• [Aim of the exercise]:
Repeat precisely the span of lines below that opens with the line containing "w' => Runs w'" and closes with the line containing "(** The world an outcome ends in. *)", both included.

----

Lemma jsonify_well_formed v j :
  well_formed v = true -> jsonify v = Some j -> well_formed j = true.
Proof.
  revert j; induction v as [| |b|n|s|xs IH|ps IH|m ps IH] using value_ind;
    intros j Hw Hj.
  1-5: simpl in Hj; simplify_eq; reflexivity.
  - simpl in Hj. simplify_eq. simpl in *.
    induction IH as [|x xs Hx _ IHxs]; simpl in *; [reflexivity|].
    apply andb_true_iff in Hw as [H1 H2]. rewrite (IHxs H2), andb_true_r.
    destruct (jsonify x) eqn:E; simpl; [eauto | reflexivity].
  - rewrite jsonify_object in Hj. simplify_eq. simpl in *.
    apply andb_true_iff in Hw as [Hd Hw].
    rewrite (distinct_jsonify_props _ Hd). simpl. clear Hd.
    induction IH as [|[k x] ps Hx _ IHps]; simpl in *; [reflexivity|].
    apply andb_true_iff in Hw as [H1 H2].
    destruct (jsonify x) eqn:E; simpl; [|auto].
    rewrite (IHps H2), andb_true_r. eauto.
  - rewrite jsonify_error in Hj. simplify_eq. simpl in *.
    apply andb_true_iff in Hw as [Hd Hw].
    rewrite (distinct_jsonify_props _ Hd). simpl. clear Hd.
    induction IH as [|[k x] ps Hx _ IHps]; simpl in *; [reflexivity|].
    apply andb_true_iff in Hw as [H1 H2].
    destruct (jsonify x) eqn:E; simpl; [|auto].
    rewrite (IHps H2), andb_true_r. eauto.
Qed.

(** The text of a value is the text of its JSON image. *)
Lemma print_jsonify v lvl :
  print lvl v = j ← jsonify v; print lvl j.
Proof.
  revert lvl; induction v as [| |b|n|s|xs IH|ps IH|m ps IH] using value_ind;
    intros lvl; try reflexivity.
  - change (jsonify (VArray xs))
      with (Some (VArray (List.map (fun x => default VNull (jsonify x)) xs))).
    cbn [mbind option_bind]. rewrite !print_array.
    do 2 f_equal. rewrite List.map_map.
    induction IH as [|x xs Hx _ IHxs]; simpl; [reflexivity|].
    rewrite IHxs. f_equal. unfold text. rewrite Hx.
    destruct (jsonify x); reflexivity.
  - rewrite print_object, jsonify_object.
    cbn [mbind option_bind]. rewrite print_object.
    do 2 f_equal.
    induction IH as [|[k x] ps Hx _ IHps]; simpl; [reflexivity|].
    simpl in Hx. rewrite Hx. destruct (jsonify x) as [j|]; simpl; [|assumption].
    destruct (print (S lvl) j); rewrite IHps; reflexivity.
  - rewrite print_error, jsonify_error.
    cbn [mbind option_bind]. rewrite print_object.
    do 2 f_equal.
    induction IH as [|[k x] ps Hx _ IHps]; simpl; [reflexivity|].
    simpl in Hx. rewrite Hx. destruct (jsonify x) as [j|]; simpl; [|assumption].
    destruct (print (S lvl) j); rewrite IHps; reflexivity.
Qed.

----

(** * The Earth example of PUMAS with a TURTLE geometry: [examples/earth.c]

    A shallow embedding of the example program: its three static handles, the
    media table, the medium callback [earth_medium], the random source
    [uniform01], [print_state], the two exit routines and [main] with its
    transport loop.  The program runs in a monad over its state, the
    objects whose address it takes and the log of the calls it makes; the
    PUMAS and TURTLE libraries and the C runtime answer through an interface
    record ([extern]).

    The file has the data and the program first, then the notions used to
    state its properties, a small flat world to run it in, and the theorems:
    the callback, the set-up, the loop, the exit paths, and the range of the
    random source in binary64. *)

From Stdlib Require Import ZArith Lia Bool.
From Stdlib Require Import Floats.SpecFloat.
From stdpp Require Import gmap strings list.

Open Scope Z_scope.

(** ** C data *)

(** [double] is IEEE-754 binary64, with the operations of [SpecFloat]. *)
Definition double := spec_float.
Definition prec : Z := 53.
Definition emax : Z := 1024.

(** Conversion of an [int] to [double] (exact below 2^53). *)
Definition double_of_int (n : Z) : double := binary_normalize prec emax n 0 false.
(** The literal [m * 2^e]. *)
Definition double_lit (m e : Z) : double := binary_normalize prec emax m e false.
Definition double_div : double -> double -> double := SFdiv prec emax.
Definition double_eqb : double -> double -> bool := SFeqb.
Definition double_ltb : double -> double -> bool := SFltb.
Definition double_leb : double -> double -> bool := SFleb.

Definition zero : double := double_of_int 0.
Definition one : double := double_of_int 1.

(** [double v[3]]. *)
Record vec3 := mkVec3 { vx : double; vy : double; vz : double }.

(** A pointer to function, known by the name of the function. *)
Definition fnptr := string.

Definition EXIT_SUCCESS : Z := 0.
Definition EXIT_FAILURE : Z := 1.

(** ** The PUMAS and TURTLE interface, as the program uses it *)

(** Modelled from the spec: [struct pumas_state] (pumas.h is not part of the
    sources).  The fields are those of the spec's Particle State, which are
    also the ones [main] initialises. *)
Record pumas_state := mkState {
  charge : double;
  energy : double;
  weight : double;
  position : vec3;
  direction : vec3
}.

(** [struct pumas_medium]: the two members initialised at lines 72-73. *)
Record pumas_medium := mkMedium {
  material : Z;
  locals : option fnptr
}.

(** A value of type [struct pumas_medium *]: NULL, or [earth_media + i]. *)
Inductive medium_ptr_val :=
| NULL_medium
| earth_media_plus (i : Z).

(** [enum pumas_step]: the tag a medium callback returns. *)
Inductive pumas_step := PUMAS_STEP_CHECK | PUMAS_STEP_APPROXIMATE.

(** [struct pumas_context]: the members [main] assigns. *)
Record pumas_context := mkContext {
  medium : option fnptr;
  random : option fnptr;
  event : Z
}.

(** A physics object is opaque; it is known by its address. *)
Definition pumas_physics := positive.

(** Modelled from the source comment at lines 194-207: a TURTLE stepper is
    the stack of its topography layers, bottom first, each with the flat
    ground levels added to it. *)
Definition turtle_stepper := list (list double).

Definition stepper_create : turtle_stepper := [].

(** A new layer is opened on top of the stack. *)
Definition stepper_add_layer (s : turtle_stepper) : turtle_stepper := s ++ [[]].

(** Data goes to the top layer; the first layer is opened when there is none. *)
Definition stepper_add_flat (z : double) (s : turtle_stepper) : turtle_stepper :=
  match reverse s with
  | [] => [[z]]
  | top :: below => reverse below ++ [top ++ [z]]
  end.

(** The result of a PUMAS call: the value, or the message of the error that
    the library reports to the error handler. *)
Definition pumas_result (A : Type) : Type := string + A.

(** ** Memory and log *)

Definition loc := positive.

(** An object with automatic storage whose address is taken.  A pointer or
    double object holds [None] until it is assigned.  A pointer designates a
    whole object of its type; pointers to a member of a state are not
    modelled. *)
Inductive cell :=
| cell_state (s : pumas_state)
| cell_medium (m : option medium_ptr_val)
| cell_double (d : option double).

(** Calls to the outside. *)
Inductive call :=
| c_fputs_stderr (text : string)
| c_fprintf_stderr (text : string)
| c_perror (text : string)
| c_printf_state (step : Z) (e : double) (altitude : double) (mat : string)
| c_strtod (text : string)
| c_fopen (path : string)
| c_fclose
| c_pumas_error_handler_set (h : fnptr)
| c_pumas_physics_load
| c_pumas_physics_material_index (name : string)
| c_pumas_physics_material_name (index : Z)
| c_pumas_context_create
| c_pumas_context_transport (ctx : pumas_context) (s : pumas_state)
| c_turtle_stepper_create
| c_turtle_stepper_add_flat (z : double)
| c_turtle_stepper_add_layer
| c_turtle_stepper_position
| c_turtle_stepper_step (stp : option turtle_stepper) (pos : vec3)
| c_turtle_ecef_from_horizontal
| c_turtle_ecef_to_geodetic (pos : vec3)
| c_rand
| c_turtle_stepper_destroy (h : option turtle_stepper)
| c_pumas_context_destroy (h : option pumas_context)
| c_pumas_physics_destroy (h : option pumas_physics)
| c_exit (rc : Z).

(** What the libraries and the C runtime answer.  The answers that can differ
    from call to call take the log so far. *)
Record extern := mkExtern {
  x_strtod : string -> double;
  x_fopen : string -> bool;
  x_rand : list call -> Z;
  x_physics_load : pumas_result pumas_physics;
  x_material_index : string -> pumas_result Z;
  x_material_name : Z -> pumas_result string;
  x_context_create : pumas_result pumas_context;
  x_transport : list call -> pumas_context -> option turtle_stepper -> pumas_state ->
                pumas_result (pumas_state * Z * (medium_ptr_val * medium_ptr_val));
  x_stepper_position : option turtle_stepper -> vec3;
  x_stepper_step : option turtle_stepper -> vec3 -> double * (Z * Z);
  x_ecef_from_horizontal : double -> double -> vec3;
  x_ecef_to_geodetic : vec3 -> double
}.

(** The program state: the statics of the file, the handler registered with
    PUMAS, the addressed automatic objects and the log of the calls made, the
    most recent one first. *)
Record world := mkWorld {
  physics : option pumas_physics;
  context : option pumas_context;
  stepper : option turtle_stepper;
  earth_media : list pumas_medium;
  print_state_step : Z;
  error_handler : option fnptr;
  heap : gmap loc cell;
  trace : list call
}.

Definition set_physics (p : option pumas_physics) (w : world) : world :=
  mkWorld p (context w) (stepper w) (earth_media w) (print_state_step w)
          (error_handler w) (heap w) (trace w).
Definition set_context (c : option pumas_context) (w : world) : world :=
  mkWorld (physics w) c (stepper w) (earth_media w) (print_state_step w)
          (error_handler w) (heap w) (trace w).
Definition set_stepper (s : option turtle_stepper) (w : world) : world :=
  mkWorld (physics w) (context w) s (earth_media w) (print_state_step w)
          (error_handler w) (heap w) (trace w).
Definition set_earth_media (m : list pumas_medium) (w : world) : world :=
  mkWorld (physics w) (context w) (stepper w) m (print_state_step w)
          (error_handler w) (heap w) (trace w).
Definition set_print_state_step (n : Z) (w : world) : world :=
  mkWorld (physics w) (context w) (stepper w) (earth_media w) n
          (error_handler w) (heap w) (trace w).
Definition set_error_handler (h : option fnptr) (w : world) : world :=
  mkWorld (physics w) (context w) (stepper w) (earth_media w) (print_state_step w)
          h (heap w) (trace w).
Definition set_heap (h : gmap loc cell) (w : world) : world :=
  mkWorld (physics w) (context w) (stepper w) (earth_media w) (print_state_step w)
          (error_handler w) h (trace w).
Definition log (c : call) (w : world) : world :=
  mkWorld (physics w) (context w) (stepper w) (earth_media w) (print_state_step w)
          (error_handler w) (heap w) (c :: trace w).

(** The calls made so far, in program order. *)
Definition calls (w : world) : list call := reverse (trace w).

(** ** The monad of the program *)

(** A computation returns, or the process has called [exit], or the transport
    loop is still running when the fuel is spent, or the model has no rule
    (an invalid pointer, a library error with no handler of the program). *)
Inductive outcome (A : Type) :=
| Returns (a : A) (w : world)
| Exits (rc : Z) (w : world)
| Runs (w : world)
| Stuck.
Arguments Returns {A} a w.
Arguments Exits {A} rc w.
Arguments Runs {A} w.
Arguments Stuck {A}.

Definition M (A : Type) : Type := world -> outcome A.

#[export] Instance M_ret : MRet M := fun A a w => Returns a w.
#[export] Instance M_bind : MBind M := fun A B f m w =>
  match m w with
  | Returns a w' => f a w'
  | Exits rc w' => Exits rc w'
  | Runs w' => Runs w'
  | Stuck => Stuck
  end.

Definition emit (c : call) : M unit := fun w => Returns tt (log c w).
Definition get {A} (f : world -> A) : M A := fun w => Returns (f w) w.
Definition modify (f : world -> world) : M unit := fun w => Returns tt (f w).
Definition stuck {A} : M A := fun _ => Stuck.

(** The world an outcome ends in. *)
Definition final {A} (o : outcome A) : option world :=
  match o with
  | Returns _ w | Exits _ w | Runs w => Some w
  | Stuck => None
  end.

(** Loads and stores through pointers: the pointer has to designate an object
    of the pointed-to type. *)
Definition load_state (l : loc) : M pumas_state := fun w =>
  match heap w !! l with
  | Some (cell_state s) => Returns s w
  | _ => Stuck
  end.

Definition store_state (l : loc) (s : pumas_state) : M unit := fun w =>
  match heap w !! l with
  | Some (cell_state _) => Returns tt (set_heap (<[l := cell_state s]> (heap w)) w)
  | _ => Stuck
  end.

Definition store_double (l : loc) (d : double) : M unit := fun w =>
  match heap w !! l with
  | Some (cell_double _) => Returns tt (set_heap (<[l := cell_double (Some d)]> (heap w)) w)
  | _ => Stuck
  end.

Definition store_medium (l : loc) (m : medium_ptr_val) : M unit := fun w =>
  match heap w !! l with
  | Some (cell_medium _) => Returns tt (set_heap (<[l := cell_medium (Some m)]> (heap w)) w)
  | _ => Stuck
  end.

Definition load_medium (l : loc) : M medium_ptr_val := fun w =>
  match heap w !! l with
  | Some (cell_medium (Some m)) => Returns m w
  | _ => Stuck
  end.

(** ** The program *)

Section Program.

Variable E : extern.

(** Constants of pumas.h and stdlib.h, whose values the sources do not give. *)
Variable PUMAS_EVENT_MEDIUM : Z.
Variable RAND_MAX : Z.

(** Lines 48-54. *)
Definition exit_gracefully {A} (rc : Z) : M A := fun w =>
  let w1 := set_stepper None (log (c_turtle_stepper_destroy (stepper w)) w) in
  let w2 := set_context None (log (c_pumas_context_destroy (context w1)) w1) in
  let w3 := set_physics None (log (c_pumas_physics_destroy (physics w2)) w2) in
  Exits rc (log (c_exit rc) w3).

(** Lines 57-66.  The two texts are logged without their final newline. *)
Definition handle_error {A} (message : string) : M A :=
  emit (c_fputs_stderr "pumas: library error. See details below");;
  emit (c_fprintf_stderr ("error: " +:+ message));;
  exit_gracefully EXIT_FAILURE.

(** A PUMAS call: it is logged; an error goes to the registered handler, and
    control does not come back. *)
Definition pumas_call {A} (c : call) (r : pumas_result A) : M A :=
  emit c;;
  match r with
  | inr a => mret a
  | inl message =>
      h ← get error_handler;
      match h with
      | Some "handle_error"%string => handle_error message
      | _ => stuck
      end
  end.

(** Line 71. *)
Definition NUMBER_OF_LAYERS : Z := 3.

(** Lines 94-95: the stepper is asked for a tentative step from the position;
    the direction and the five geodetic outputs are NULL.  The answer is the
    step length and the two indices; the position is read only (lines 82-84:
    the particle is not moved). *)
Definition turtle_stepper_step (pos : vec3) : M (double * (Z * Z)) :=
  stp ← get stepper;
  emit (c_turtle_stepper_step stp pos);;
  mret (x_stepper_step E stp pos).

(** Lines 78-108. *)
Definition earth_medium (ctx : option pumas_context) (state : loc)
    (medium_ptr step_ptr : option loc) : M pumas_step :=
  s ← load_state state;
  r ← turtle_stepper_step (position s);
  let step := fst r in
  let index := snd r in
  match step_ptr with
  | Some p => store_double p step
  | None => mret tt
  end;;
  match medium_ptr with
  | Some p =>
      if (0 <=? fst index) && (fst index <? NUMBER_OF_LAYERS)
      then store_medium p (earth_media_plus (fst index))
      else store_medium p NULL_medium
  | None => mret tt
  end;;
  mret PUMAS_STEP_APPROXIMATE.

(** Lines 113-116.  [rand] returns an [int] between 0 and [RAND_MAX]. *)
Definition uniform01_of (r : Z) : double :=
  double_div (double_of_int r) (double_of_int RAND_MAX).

----

• [Output]:
  | Runs w' => Runs w'
  | Stuck => Stuck
  end.

Definition emit (c : call) : M unit := fun w => Returns tt (log c w).
Definition get {A} (f : world -> A) : M A := fun w => Returns (f w) w.
Definition modify (f : world -> world) : M unit := fun w => Returns tt (f w).
Definition stuck {A} : M A := fun _ => Stuck.

(** The world an outcome ends in. *)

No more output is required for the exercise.